Aux sources de la modernité

6 thèmes | 20 oeuvres
Pour fêter ses soixante ans Le Livre de Poche nous a proposé de faire un parcours en puisant dans son immense catalogue. Nous avons donc proposé un thème, choisi les œuvres et rédigé nos textes en toute liberté et sans aucune intervention de leur part. Bonne lecture.

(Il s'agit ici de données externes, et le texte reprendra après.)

(** X14: the connection promise is resolved at most once and only by a
    frame: whatever the events, resolve has been called at most once, it
    has been called exactly when the first frame was seen, and a resolved
    promise means a 'frameUpdated' event was among them. *)
Theorem createConnection_resolves_on_frame (events : list event) :
  (resolveCalls (run events) <= 1)%nat /\
  (resolveCalls (run events) = 1%nat <->
   hasReceivedInitialFramebuffer (run events) = true) /\
  (hasReceivedInitialFramebuffer (run events) = true <-> frameUpdated ∈ events) /\
  (promise (run events) = Resolved -> frameUpdated ∈ events).
Proof.
  assert (Hinv :
    resolveCalls (run events)
      = (if hasReceivedInitialFramebuffer (run events) then 1 else 0)%nat /\
    (hasReceivedInitialFramebuffer (run events) = true <-> frameUpdated ∈ events) /\
    (promise (run events) = Resolved ->
     hasReceivedInitialFramebuffer (run events) = true)).
  { induction events as [|e rest IH] using rev_ind.
    - repeat split; try discriminate. intros H. inversion H.
    - rewrite run_snoc. destruct IH as (Hcalls & Hseen & Hres).
      set (c := run rest) in *.
      assert (Hmem : forall e', e' <> frameUpdated ->
                (frameUpdated ∈ rest ++ [e'] <-> frameUpdated ∈ rest)).
      { intros e' He'. rewrite elem_of_app, list_elem_of_singleton.
        split; [intros [H | H]; [exact H | congruence] | auto]. }
      destruct e; simpl.
      + rewrite Hmem by discriminate. auto.
      + rewrite Hmem by discriminate. auto.
      + destruct (hasReceivedInitialFramebuffer c) eqn:Hflag.
        * rewrite Hflag. repeat split; auto.
          intros _. apply elem_of_app. left. now apply Hseen.
        * simpl. rewrite Hcalls. repeat split; auto.
          intros _. apply elem_of_app. right. now apply list_elem_of_singleton.
      + rewrite Hmem by discriminate. repeat split; try tauto.
        intros H. apply Hres. destruct (promise c); simpl in H; congruence.
      + rewrite Hmem by discriminate. auto.
      + rewrite Hmem by discriminate.
        destruct (deadlineArmed c); simpl; [|auto].
        repeat split; try tauto.
        intros H. apply Hres. destruct (promise c); simpl in H; congruence. }
  destruct Hinv as (Hcalls & Hseen & Hres).
  split; [|split; [|split]].
  - rewrite Hcalls. destruct (hasReceivedInitialFramebuffer _); lia.
  - rewrite Hcalls. destruct (hasReceivedInitialFramebuffer _); split;
      (reflexivity || discriminate).
  - exact Hseen.
  - intros H. apply Hseen, Hres, H.
Qed.

Lemma createConnection_resolves_on_frame_witness :
  promise (run [connected; frameUpdated; frameUpdated]) = Resolved /\
  resolveCalls (run [connected; frameUpdated; frameUpdated]) = 1%nat /\
  frameUpdated ∈ [connected; frameUpdated; frameUpdated].
Proof.
  destruct (createConnection_resolves_on_frame
              [connected; frameUpdated; frameUpdated])
    as (_ & Hcalls & Hseen & Hresolved).
  split; [reflexivity|]. split.
  - apply Hcalls. reflexivity.
  - apply Hresolved. reflexivity.
Defined.

Lemma settled_stays (c : connection) (later : list event) :
  promise c <> Pending -> promise (fold_left dispatch later c) = promise c.
Proof.
  revert c. induction later as [|e rest IH]; intros c Hset; [reflexivity|].
  simpl. rewrite IH; rewrite promise_settles_once; auto.
Qed.

(** X15: the first settlement of the connection promise stands: once it is
    resolved or rejected, no later event, be it a frame, an error or the
    deadline, changes its state. *)
Theorem createConnection_first_settlement_stands (before later : list event) :
  promise (run before) <> Pending ->
  promise (run (before ++ later)) = promise (run before).
Proof.
  intros Hset. rewrite run_app. now apply settled_stays.
Qed.

Lemma createConnection_first_settlement_stands_witness :
  promise (run ([frameUpdated] ++ [errorEvent "reset"; deadlineFires]))
    = promise (run [frameUpdated]).
Proof.
  apply createConnection_first_settlement_stands. discriminate.
Defined.

Lemma quiet_dispatch (c : connection) (e : event) :
  isQuiet e = true -> promise (dispatch c e) = promise c.
Proof. destruct e; try discriminate; reflexivity. Qed.

(** X16: what can settle the connection promise.  The 'connected',
    'authenticated' and 'disconnect' events never do: after any number of
    them the promise is still pending, so a remote disconnect alone does
    not fail the attempt.  A rejection carries either the timeout message
    of the deadline or the message of an 'error' event that was received. *)
Theorem createConnection_settling_events (events : list event) :
  (forallb isQuiet events = true -> promise (run events) = Pending) /\
  (forall message,
     promise (run events) = Rejected message ->
     (message = "VNC connection timeout"%string /\ deadlineFires ∈ events) \/
     (exists reason,
        message = ("VNC connection error: " +:+ reason)%string /\
        errorEvent reason ∈ events)).
Proof.
  split.
  - induction events as [|e rest IH] using rev_ind; [reflexivity|].
    rewrite forallb_app. intros [Hrest He]%andb_true_iff.
    simpl in He. rewrite andb_true_r in He.
    rewrite run_snoc, quiet_dispatch by exact He. now apply IH.
  - induction events as [|e rest IH] using rev_ind; [discriminate|].
    intros message. rewrite run_snoc.
    assert (Hkeep : promise (run rest) = Rejected message ->
              (message = "VNC connection timeout"%string
               /\ deadlineFires ∈ rest ++ [e]) \/
              (exists reason,
                 message = ("VNC connection error: " +:+ reason)%string /\
                 errorEvent reason ∈ rest ++ [e])).
    { intros H. destruct (IH message H) as [[-> Hin] | (reason & -> & Hin)].
      - left. split; [reflexivity | apply elem_of_app; now left].
      - right. exists reason. split; [reflexivity | apply elem_of_app; now left]. }
    set (c := run rest) in *.
    destruct e; simpl; try exact Hkeep.
    + destruct (hasReceivedInitialFramebuffer c); [exact Hkeep|]. simpl.
      destruct (promise c) eqn:Hp; simpl; try discriminate; exact Hkeep.
    + destruct (promise c) eqn:Hp; simpl; try discriminate; [|exact Hkeep].
      intros [= <-]. right. exists message0.
      split; [reflexivity | apply elem_of_app; right; now apply list_elem_of_singleton].
    + destruct (deadlineArmed c); [|exact Hkeep]. simpl.
      destruct (promise c) eqn:Hp; simpl; try discriminate; [|exact Hkeep].
      intros [= <-]. left.
      split; [reflexivity | apply elem_of_app; right; now apply list_elem_of_singleton].
Qed.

Le début du XXème siècle est à la fois celui de la naissance de courants artistiques d’une modernité extraordinaire – cubisme, Dada, Bauhaus… –, mais aussi de la première grande entreprise de destruction massive qui raya de la surface de la terre vingt millions de femmes, d’hommes, d’enfants et traumatisa d’autres millions de survivants pour le restant de leur vie. Ce traumatisme fut si fort qu’il suinte aujourd’hui encore dans les romans de Pierre Lemaître ou de Ken Follett. Et pourtant des cendres de cette boucherie, « la der des ders », allaient sortir des œuvres d’une puissance qui résonne encore aujourd’hui. Reflet en quinze œuvres d’une époque paradoxale.

Avant la catastrophe

Avant la catastrophe tous les espoirs étaient permis. La puissance des machines et les constructions modernes étaient sources d’inspiration pour les Léger, Apollinaire, Picasso, Braque... Le cubisme, les ready-made, le futurisme étaient en marche, le jazz remontait le Mississipi. Dans les cafés toutes les idées étaient brassées et les écrivains qui allaient marquer le siècle préparaient leurs grandes œuvres. Mais voilà...

Gens de Dublin

Quand paraissent ces nouvelles, en juin 1914, l'Europe bascule vers le meurtrier affrontement des nationalismes. Le moins exacerbé n'est pas celui qui travaille l'Irlande du futur auteur d'"Ulysse". La révolte de 1916 et la proclamation de la République en 1919 conduiront à la partition de l'île entre le Sud, catholique indépendant, et le Nord, protestant et fidèle à la couronne britannique. Dans un style simple, sans juger ni conclure, Joyce chante Dublin (qu'il a déjà quitté et ne reverra plus) et ses habitants, comme pour montrer que l'on peut aimer ses racines tout en se tenant à distance des affrontements politico-confessionnels. In english.

  Livre Fiction
Dubliners
Auteur: Joyce, James (1882-1941)
Edition: Livre de poche
Collection: Livre de poche

Dictionnaire des idées reçues

L'auteur de "Madame Bovary" a travaillé trente ans, jusqu'à sa mort en 1880, sur ce recueil d'aphorismes en forme de définitions conçu comme une annexe à l'inachevé "Bouvard et Pécuchet", et complété son tour d'horizon de la bêtise et des hypocrisies. La première édition posthume ayant attendu la veille du conflit mondial, l'entrée « Guerre » vaut le détour. Elle tient en une injonction de deux mots : « Tonner contre », comme pour annoncer le prompt revirement des pacifistes aux premiers bruits de bottes de l'été 1914...

Le Grand Meaulnes

Comme Guillaume Apollinaire ou Louis Pergaud, Alain-Fournier fait partie des cinq cent soixante écrivains officiellement « morts pour la France » en 1914-1918, dont une plaque dresse la liste au Panthéon, fauché dès septembre 1914, à 27 ans, après cet unique roman qui vaut bien mieux que son statut de « classique obligé » des classes de collège. Quand Augustin Meaulnes s'échappe de son pensionnat, ses trois jours de fugue et de fête au fond d'une forêt onirique, dans un château sans nom où il découvrira l'amour, sont un rêve éveillé, dont le souvenir et les évocations forment la matière de la troisième partie, proustienne en diable. À relire d'urgence !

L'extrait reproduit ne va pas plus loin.